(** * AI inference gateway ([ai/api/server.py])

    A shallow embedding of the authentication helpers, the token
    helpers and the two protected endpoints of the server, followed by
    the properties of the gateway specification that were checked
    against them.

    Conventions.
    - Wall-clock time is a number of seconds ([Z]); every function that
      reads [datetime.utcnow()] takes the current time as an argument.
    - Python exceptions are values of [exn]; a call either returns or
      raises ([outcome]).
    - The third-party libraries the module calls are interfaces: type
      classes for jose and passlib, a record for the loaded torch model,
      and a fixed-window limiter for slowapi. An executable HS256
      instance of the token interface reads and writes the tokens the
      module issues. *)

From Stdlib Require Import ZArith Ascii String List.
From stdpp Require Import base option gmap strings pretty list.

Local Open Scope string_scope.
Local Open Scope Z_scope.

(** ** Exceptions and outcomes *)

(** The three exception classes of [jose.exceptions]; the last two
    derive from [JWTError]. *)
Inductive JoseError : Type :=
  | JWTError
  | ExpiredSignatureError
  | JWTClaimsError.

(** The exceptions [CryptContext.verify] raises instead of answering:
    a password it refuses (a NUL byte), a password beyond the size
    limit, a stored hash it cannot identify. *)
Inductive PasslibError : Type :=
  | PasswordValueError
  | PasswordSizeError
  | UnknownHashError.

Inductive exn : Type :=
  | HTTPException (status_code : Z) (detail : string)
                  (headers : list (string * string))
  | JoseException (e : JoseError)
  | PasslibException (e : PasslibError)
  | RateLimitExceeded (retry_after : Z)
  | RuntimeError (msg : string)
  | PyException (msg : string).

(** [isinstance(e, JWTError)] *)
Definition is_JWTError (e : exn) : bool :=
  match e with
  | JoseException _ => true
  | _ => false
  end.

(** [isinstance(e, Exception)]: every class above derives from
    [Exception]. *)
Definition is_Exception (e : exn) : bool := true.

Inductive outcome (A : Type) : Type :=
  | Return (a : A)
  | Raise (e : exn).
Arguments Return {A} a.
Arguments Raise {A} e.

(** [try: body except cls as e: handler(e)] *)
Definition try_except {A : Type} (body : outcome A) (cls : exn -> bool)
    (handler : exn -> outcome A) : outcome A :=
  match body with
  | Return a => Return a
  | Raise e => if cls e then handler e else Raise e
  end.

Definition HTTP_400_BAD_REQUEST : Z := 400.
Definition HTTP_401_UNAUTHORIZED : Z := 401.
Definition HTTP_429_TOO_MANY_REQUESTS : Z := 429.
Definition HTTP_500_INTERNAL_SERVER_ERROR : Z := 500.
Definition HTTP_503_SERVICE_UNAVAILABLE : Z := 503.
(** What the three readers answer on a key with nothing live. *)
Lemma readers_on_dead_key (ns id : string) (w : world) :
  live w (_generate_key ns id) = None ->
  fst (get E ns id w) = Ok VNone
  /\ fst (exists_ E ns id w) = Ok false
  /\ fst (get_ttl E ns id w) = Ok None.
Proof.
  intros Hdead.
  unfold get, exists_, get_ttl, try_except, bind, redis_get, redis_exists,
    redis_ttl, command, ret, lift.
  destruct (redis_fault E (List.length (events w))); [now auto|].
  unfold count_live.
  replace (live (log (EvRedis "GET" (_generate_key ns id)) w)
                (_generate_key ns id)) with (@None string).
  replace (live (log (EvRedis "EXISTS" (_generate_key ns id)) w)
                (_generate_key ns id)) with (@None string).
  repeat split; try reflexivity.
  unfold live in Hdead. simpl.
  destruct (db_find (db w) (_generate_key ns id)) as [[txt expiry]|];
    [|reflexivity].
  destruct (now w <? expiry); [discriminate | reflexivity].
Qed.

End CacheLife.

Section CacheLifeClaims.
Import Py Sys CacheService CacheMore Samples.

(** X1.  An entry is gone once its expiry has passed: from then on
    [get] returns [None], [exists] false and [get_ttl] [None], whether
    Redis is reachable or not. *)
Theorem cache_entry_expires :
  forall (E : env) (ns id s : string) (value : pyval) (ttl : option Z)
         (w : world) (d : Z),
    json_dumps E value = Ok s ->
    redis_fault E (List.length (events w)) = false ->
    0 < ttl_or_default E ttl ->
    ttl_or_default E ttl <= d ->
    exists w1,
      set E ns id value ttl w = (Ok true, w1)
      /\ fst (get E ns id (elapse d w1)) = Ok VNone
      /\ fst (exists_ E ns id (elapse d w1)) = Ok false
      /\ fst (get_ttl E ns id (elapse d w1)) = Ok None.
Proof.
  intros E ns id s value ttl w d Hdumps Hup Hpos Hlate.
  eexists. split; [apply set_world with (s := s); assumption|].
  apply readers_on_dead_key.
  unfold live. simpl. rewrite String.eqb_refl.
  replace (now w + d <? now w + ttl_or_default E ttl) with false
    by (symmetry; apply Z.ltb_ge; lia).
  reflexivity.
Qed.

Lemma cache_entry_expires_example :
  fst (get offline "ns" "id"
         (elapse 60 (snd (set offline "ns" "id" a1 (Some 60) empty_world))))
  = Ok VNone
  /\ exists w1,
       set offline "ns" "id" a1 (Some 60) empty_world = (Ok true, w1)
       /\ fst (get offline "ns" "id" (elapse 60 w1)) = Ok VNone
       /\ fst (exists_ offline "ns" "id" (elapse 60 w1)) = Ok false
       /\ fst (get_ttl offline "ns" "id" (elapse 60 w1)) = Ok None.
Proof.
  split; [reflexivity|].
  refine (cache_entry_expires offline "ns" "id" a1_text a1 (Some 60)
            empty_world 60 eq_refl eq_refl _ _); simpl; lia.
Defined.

###

● Problem to work on: Exactly reproduce all of the entries above.

● Output below:
(** * AI inference gateway ([ai/api/server.py])

    A shallow embedding of the authentication helpers, the token
    helpers and the two protected endpoints of the server, followed by
    the properties of the gateway specification that were checked
    against them.

    Conventions.
    - Wall-clock time is a number of seconds ([Z]); every function that
      reads [datetime.utcnow()] takes the current time as an argument.
    - Python exceptions are values of [exn]; a call either returns or
      raises ([outcome]).
    - The third-party libraries the module calls are interfaces: type
      classes for jose and passlib, a record for the loaded torch model,
      and a fixed-window limiter for slowapi. An executable HS256
      instance of the token interface reads and writes the tokens the
      module issues. *)

From Stdlib Require Import ZArith Ascii String List.
From stdpp Require Import base option gmap strings pretty list.

Local Open Scope string_scope.
Local Open Scope Z_scope.

(** ** Exceptions and outcomes *)

(** The three exception classes of [jose.exceptions]; the last two
    derive from [JWTError]. *)
Inductive JoseError : Type :=
  | JWTError
  | ExpiredSignatureError
  | JWTClaimsError.

(** The exceptions [CryptContext.verify] raises instead of answering:
    a password it refuses (a NUL byte), a password beyond the size
    limit, a stored hash it cannot identify. *)
Inductive PasslibError : Type :=
  | PasswordValueError
  | PasswordSizeError
  | UnknownHashError.

Inductive exn : Type :=
  | HTTPException (status_code : Z) (detail : string)
                  (headers : list (string * string))
  | JoseException (e : JoseError)
  | PasslibException (e : PasslibError)
  | RateLimitExceeded (retry_after : Z)
  | RuntimeError (msg : string)
  | PyException (msg : string).

(** [isinstance(e, JWTError)] *)
Definition is_JWTError (e : exn) : bool :=
  match e with
  | JoseException _ => true
  | _ => false
  end.

(** [isinstance(e, Exception)]: every class above derives from
    [Exception]. *)
Definition is_Exception (e : exn) : bool := true.

Inductive outcome (A : Type) : Type :=
  | Return (a : A)
  | Raise (e : exn).
Arguments Return {A} a.
Arguments Raise {A} e.

(** [try: body except cls as e: handler(e)] *)
Definition try_except {A : Type} (body : outcome A) (cls : exn -> bool)
    (handler : exn -> outcome A) : outcome A :=
  match body with
  | Return a => Return a
  | Raise e => if cls e then handler e else Raise e
  end.

Definition HTTP_400_BAD_REQUEST : Z := 400.
Definition HTTP_401_UNAUTHORIZED : Z := 401.
Definition HTTP_429_TOO_MANY_REQUESTS : Z := 429.
Definition HTTP_500_INTERNAL_SERVER_ERROR : Z := 500.
Definition HTTP_503_SERVICE_UNAVAILABLE : Z := 503.
(** What the three readers answer on a key with nothing live. *)
Lemma readers_on_dead_key (ns id : string) (w : world) :
  live w (_generate_key ns id) = None ->
  fst (get E ns id w) = Ok VNone
  /\ fst (exists_ E ns id w) = Ok false
  /\ fst (get_ttl E ns id w) = Ok None.
Proof.
  intros Hdead.
  unfold get, exists_, get_ttl, try_except, bind, redis_get, redis_exists,
    redis_ttl, command, ret, lift.
  destruct (redis_fault E (List.length (events w))); [now auto|].
  unfold count_live.
  replace (live (log (EvRedis "GET" (_generate_key ns id)) w)
                (_generate_key ns id)) with (@None string).
  replace (live (log (EvRedis "EXISTS" (_generate_key ns id)) w)
                (_generate_key ns id)) with (@None string).
  repeat split; try reflexivity.
  unfold live in Hdead. simpl.
  destruct (db_find (db w) (_generate_key ns id)) as [[txt expiry]|];
    [|reflexivity].
  destruct (now w <? expiry); [discriminate | reflexivity].
Qed.

End CacheLife.

Section CacheLifeClaims.
Import Py Sys CacheService CacheMore Samples.

(** X1.  An entry is gone once its expiry has passed: from then on
    [get] returns [None], [exists] false and [get_ttl] [None], whether
    Redis is reachable or not. *)
Theorem cache_entry_expires :
  forall (E : env) (ns id s : string) (value : pyval) (ttl : option Z)
         (w : world) (d : Z),
    json_dumps E value = Ok s ->
    redis_fault E (List.length (events w)) = false ->
    0 < ttl_or_default E ttl ->
    ttl_or_default E ttl <= d ->
    exists w1,
      set E ns id value ttl w = (Ok true, w1)
      /\ fst (get E ns id (elapse d w1)) = Ok VNone
      /\ fst (exists_ E ns id (elapse d w1)) = Ok false
      /\ fst (get_ttl E ns id (elapse d w1)) = Ok None.
Proof.
  intros E ns id s value ttl w d Hdumps Hup Hpos Hlate.
  eexists. split; [apply set_world with (s := s); assumption|].
  apply readers_on_dead_key.
  unfold live. simpl. rewrite String.eqb_refl.
  replace (now w + d <? now w + ttl_or_default E ttl) with false
    by (symmetry; apply Z.ltb_ge; lia).
  reflexivity.
Qed.

Lemma cache_entry_expires_example :
  fst (get offline "ns" "id"
         (elapse 60 (snd (set offline "ns" "id" a1 (Some 60) empty_world))))
  = Ok VNone
  /\ exists w1,
       set offline "ns" "id" a1 (Some 60) empty_world = (Ok true, w1)
       /\ fst (get offline "ns" "id" (elapse 60 w1)) = Ok VNone
       /\ fst (exists_ offline "ns" "id" (elapse 60 w1)) = Ok false
       /\ fst (get_ttl offline "ns" "id" (elapse 60 w1)) = Ok None.
Proof.
  split; [reflexivity|].
  refine (cache_entry_expires offline "ns" "id" a1_text a1 (Some 60)
            empty_world 60 eq_refl eq_refl _ _); simpl; lia.
Defined.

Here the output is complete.